(* ===== verification/Outcome.v ===== *)
(** * Results of functions that fail, fault or run on

    The DSP graph code (server/cras_dsp_ini.c, server/cras_dsp_pipeline.c)
    returns error codes from nested loops and recursive functions; this file
    holds the monad its models are written in. *)
From S2P Require Import Prelude.
#[local] Open Scope nat_scope.

(** [Failed rc] is an early [return rc], [Undefined] is undefined behaviour of
    C, [OutOfFuel] a recursion that was cut off. *)
Inductive outcome (A : Type) : Type :=
  | Done (a : A)
  | Failed (rc : Z)
  | Undefined
  | OutOfFuel.
#[global] Arguments Done {A} a.
#[global] Arguments Failed {A} rc.
#[global] Arguments Undefined {A}.
#[global] Arguments OutOfFuel {A}.

#[export] Instance outcome_ret : MRet outcome := @Done.
#[export] Instance outcome_bind : MBind outcome := fun A B f m =>
  match m with Done a => f a | Failed rc => Failed rc | Undefined => Undefined | OutOfFuel => OutOfFuel end.

(** An access that is undefined when it finds nothing. *)
Definition at_ {A} (o : option A) : outcome A := match o with Some a => Done a | None => Undefined end.
(** A function that returns [rc] instead. *)
Definition or_return {A} (rc : Z) (o : option A) : outcome A :=
  match o with Some a => Done a | None => Failed rc end.

(** [ARRAY_ELEMENT_FOREACH (a, i, ptr) body], from the [i]-th element on. *)
Fixpoint foreach {A St} (body : nat -> A -> St -> outcome St) (i : nat) (l : list A) (s : St) : outcome St :=
  match l with
  | [] => Done s
  | x :: l => s ← body i x s; foreach body (1 + i) l s
  end.

Lemma bind_Done {A B} (m : outcome A) (f : A -> outcome B) (b : B) :
  (m ≫= f) = Done b -> exists a, m = Done a /\ f a = Done b.
Proof. destruct m; cbn; [|done..]. intros H. by eexists. Qed.

Lemma at_Done {A} (o : option A) (a : A) : at_ o = Done a -> o = Some a.
Proof. destruct o; cbn; congruence. Qed.

Lemma or_return_Done {A} (rc : Z) (o : option A) (a : A) : or_return rc o = Done a -> o = Some a.
Proof. destruct o; cbn; congruence. Qed.

(** Takes a successful run apart, one bind at a time. *)
Ltac run_steps H :=
  repeat match type of H with
    | (_ ≫= _) = Done _ =>
        let x := fresh "x" in let Hx := fresh "Hx" in apply bind_Done in H as (x & Hx & H); try run_steps Hx
    | at_ _ = Done _ => apply at_Done in H
    | or_return _ _ = Done _ => apply or_return_Done in H
    end.

(** A loop invariant over a list of any length. *)
Lemma foreach_inv {A St} (I : nat -> St -> Prop) (body : nat -> A -> St -> outcome St) (l : list A) (i : nat) (s : St) :
  I i s ->
  (forall k x s, l !! k = Some x -> I (i + k)%nat s -> exists s', body (i + k)%nat x s = Done s' /\ I (S (i + k)) s') ->
  exists s', foreach body i l s = Done s' /\ I (i + length l)%nat s'.
Proof.
  revert i s. induction l as [|x l IH]; intros i s Hi Hstep; cbn [foreach].
  - exists s. by rewrite Nat.add_0_r.
  - destruct (Hstep 0%nat x s eq_refl) as (s1 & Hs1 & Hi1); [by rewrite Nat.add_0_r|].
    rewrite Nat.add_0_r in Hs1, Hi1. rewrite Hs1. cbn [mbind outcome_bind].
    destruct (IH (1 + i) s1 Hi1) as (s2 & Hs2 & Hi2).
    + intros k y t Hk Ht. specialize (Hstep (S k) y t Hk). rewrite <- Nat.add_succ_comm in Hstep. by apply Hstep.
    + exists s2. split; [done|]. cbn [length]. by rewrite <- Nat.add_succ_comm.
Qed.

(** What a successful run of a loop keeps. *)
Lemma foreach_Done {A St} (I : nat -> St -> Prop) (body : nat -> A -> St -> outcome St) (l : list A) (i : nat) (s s' : St) :
  foreach body i l s = Done s' -> I i s ->
  (forall k x s s', l !! k = Some x -> I (i + k)%nat s -> body (i + k)%nat x s = Done s' -> I (S (i + k)) s') ->
  I (i + length l)%nat s'.
Proof.
  revert i s. induction l as [|x l IH]; intros i s Hrun Hi Hstep; cbn [foreach] in Hrun.
  - injection Hrun as <-. by rewrite Nat.add_0_r.
  - apply bind_Done in Hrun as (s1 & Hs1 & Hrun). cbn [length]. rewrite <- Nat.add_succ_comm.
    apply (IH _ s1 Hrun).
    + specialize (Hstep 0%nat x s s1 eq_refl). rewrite Nat.add_0_r in Hstep. by apply Hstep.
    + intros k y t t' Hk Ht Hb. specialize (Hstep (S k) y t t' Hk). rewrite <- Nat.add_succ_comm in Hstep.
      by apply Hstep.
Qed.

Lemma foreach_app {A St} (body : nat -> A -> St -> outcome St) (l1 l2 : list A) (i : nat) (s : St) :
  foreach body i (l1 ++ l2) s = (foreach body i l1 s ≫= foreach body (i + length l1) l2).
Proof.
  revert i s. induction l1 as [|x l1 IH]; intros i s; cbn [foreach app]; [by rewrite Nat.add_0_r|].
  destruct (body i x s); cbn; [|done..]. by rewrite IH, <- Nat.add_succ_comm.
Qed.

(** A run that ends, with a value that satisfies [Q] or with an error code. *)
Definition returns {A} (m : outcome A) (Q : A -> Prop) : Prop :=
  match m with Done a => Q a | Failed _ => True | _ => False end.

Lemma returns_bind {A B} (m : outcome A) (f : A -> outcome B) (Q : A -> Prop) (R : B -> Prop) :
  returns m Q -> (forall a, Q a -> returns (f a) R) -> returns (m ≫= f) R.
Proof. destruct m; cbn; auto. Qed.

Lemma returns_mono {A} (m : outcome A) (Q R : A -> Prop) : returns m Q -> (forall a, Q a -> R a) -> returns m R.
Proof. destruct m; cbn; auto. Qed.

Lemma returns_or_return {A} (rc : Z) (o : option A) (Q : A -> Prop) :
  (forall a, o = Some a -> Q a) -> returns (or_return rc o) Q.
Proof. destruct o; cbn; auto. Qed.

Lemma foreach_returns {A St} (I : nat -> St -> Prop) (body : nat -> A -> St -> outcome St) (l : list A) (i : nat) (s : St) :
  I i s ->
  (forall k x s, l !! k = Some x -> I (i + k) s -> returns (body (i + k) x s) (I (S (i + k)))) ->
  returns (foreach body i l s) (I (i + length l)).
Proof.
  revert i s. induction l as [|x l IH]; intros i s Hi Hstep; cbn [foreach].
  - cbn. by rewrite Nat.add_0_r.
  - cbn [length]. rewrite <- Nat.add_succ_comm. apply (returns_bind _ _ (I (S i))).
    + specialize (Hstep 0 x s eq_refl). rewrite Nat.add_0_r in Hstep. by apply Hstep.
    + intros t Ht. apply IH; [done|]. intros k y u Hk Hu. specialize (Hstep (S k) y u Hk).
      rewrite <- Nat.add_succ_comm in Hstep. by apply Hstep.
Qed.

========================

ASSIGNMENT :: Reproduce the listing above in its entirety, unchanged.

YOUR SOLUTION ::
(* ===== verification/Outcome.v ===== *)
(** * Results of functions that fail, fault or run on

    The DSP graph code (server/cras_dsp_ini.c, server/cras_dsp_pipeline.c)
    returns error codes from nested loops and recursive functions; this file
    holds the monad its models are written in. *)
From S2P Require Import Prelude.
#[local] Open Scope nat_scope.

(** [Failed rc] is an early [return rc], [Undefined] is undefined behaviour of
    C, [OutOfFuel] a recursion that was cut off. *)
Inductive outcome (A : Type) : Type :=
  | Done (a : A)
  | Failed (rc : Z)
  | Undefined
  | OutOfFuel.
#[global] Arguments Done {A} a.
#[global] Arguments Failed {A} rc.
#[global] Arguments Undefined {A}.
#[global] Arguments OutOfFuel {A}.

#[export] Instance outcome_ret : MRet outcome := @Done.
#[export] Instance outcome_bind : MBind outcome := fun A B f m =>
  match m with Done a => f a | Failed rc => Failed rc | Undefined => Undefined | OutOfFuel => OutOfFuel end.

(** An access that is undefined when it finds nothing. *)
Definition at_ {A} (o : option A) : outcome A := match o with Some a => Done a | None => Undefined end.
(** A function that returns [rc] instead. *)
Definition or_return {A} (rc : Z) (o : option A) : outcome A :=
  match o with Some a => Done a | None => Failed rc end.

(** [ARRAY_ELEMENT_FOREACH (a, i, ptr) body], from the [i]-th element on. *)
Fixpoint foreach {A St} (body : nat -> A -> St -> outcome St) (i : nat) (l : list A) (s : St) : outcome St :=
  match l with
  | [] => Done s
  | x :: l => s ← body i x s; foreach body (1 + i) l s
  end.

Lemma bind_Done {A B} (m : outcome A) (f : A -> outcome B) (b : B) :
  (m ≫= f) = Done b -> exists a, m = Done a /\ f a = Done b.
Proof. destruct m; cbn; [|done..]. intros H. by eexists. Qed.

Lemma at_Done {A} (o : option A) (a : A) : at_ o = Done a -> o = Some a.
Proof. destruct o; cbn; congruence. Qed.

Lemma or_return_Done {A} (rc : Z) (o : option A) (a : A) : or_return rc o = Done a -> o = Some a.
Proof. destruct o; cbn; congruence. Qed.

(** Takes a successful run apart, one bind at a time. *)
Ltac run_steps H :=
  repeat match type of H with
    | (_ ≫= _) = Done _ =>
        let x := fresh "x" in let Hx := fresh "Hx" in apply bind_Done in H as (x & Hx & H); try run_steps Hx
    | at_ _ = Done _ => apply at_Done in H
    | or_return _ _ = Done _ => apply or_return_Done in H
    end.

(** A loop invariant over a list of any length. *)
Lemma foreach_inv {A St} (I : nat -> St -> Prop) (body : nat -> A -> St -> outcome St) (l : list A) (i : nat) (s : St) :
  I i s ->
  (forall k x s, l !! k = Some x -> I (i + k)%nat s -> exists s', body (i + k)%nat x s = Done s' /\ I (S (i + k)) s') ->
  exists s', foreach body i l s = Done s' /\ I (i + length l)%nat s'.
Proof.
  revert i s. induction l as [|x l IH]; intros i s Hi Hstep; cbn [foreach].
  - exists s. by rewrite Nat.add_0_r.
  - destruct (Hstep 0%nat x s eq_refl) as (s1 & Hs1 & Hi1); [by rewrite Nat.add_0_r|].
    rewrite Nat.add_0_r in Hs1, Hi1. rewrite Hs1. cbn [mbind outcome_bind].
    destruct (IH (1 + i) s1 Hi1) as (s2 & Hs2 & Hi2).
    + intros k y t Hk Ht. specialize (Hstep (S k) y t Hk). rewrite <- Nat.add_succ_comm in Hstep. by apply Hstep.
    + exists s2. split; [done|]. cbn [length]. by rewrite <- Nat.add_succ_comm.
Qed.

(** What a successful run of a loop keeps. *)
Lemma foreach_Done {A St} (I : nat -> St -> Prop) (body : nat -> A -> St -> outcome St) (l : list A) (i : nat) (s s' : St) :
  foreach body i l s = Done s' -> I i s ->
  (forall k x s s', l !! k = Some x -> I (i + k)%nat s -> body (i + k)%nat x s = Done s' -> I (S (i + k)) s') ->
  I (i + length l)%nat s'.
Proof.
  revert i s. induction l as [|x l IH]; intros i s Hrun Hi Hstep; cbn [foreach] in Hrun.
  - injection Hrun as <-. by rewrite Nat.add_0_r.
  - apply bind_Done in Hrun as (s1 & Hs1 & Hrun). cbn [length]. rewrite <- Nat.add_succ_comm.
    apply (IH _ s1 Hrun).
    + specialize (Hstep 0%nat x s s1 eq_refl). rewrite Nat.add_0_r in Hstep. by apply Hstep.
    + intros k y t t' Hk Ht Hb. specialize (Hstep (S k) y t t' Hk). rewrite <- Nat.add_succ_comm in Hstep.
      by apply Hstep.
Qed.

Lemma foreach_app {A St} (body : nat -> A -> St -> outcome St) (l1 l2 : list A) (i : nat) (s : St) :
  foreach body i (l1 ++ l2) s = (foreach body i l1 s ≫= foreach body (i + length l1) l2).
Proof.
  revert i s. induction l1 as [|x l1 IH]; intros i s; cbn [foreach app]; [by rewrite Nat.add_0_r|].
  destruct (body i x s); cbn; [|done..]. by rewrite IH, <- Nat.add_succ_comm.
Qed.

(** A run that ends, with a value that satisfies [Q] or with an error code. *)
Definition returns {A} (m : outcome A) (Q : A -> Prop) : Prop :=
  match m with Done a => Q a | Failed _ => True | _ => False end.

Lemma returns_bind {A B} (m : outcome A) (f : A -> outcome B) (Q : A -> Prop) (R : B -> Prop) :
  returns m Q -> (forall a, Q a -> returns (f a) R) -> returns (m ≫= f) R.
Proof. destruct m; cbn; auto. Qed.

Lemma returns_mono {A} (m : outcome A) (Q R : A -> Prop) : returns m Q -> (forall a, Q a -> R a) -> returns m R.
Proof. destruct m; cbn; auto. Qed.

Lemma returns_or_return {A} (rc : Z) (o : option A) (Q : A -> Prop) :
  (forall a, o = Some a -> Q a) -> returns (or_return rc o) Q.
Proof. destruct o; cbn; auto. Qed.

Lemma foreach_returns {A St} (I : nat -> St -> Prop) (body : nat -> A -> St -> outcome St) (l : list A) (i : nat) (s : St) :
  I i s ->
  (forall k x s, l !! k = Some x -> I (i + k) s -> returns (body (i + k) x s) (I (S (i + k)))) ->
  returns (foreach body i l s) (I (i + length l)).
Proof.
  revert i s. induction l as [|x l IH]; intros i s Hi Hstep; cbn [foreach].
  - cbn. by rewrite Nat.add_0_r.
  - cbn [length]. rewrite <- Nat.add_succ_comm. apply (returns_bind _ _ (I (S i))).
    + specialize (Hstep 0 x s eq_refl). rewrite Nat.add_0_r in Hstep. by apply Hstep.
    + intros t Ht. apply IH; [done|]. intros k y u Hk Hu. specialize (Hstep (S k) y u Hk).
      rewrite <- Nat.add_succ_comm in Hstep. by apply Hstep.
Qed.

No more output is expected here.